▶ WORK TO COMPLETE: Scan the records below and say how many lines include the word "etrans", giving no other text.

▶ RECORDS SHOWN:
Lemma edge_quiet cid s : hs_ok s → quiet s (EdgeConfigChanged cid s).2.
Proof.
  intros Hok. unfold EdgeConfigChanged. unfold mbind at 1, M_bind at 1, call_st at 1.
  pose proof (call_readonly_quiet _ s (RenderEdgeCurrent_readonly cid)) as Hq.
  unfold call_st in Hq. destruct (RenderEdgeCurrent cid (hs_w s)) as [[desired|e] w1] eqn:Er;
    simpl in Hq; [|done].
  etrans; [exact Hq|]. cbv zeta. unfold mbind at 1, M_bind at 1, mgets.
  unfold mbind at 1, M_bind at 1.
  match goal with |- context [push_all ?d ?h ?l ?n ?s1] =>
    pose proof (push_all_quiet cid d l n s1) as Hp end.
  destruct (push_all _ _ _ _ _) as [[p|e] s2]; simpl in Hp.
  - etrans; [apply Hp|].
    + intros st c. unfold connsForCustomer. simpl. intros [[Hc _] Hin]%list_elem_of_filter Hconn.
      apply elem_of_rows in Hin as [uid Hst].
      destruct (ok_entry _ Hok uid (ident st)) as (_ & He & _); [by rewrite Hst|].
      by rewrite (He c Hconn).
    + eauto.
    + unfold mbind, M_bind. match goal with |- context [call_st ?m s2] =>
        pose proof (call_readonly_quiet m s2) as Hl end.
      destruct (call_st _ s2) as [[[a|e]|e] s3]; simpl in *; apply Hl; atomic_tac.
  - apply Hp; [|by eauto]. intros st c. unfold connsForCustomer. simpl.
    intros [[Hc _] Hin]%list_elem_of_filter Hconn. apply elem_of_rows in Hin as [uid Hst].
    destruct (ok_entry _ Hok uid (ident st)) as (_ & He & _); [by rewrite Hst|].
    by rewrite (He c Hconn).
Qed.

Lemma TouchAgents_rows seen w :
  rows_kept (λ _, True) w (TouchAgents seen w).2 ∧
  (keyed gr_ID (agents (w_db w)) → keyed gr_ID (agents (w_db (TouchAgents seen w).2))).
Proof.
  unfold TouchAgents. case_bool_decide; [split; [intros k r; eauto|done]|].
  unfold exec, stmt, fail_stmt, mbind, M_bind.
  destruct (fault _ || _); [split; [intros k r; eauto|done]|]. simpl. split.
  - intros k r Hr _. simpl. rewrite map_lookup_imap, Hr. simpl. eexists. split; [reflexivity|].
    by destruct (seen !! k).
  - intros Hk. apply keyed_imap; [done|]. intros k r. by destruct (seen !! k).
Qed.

▶ SOLUTION BELOW: 2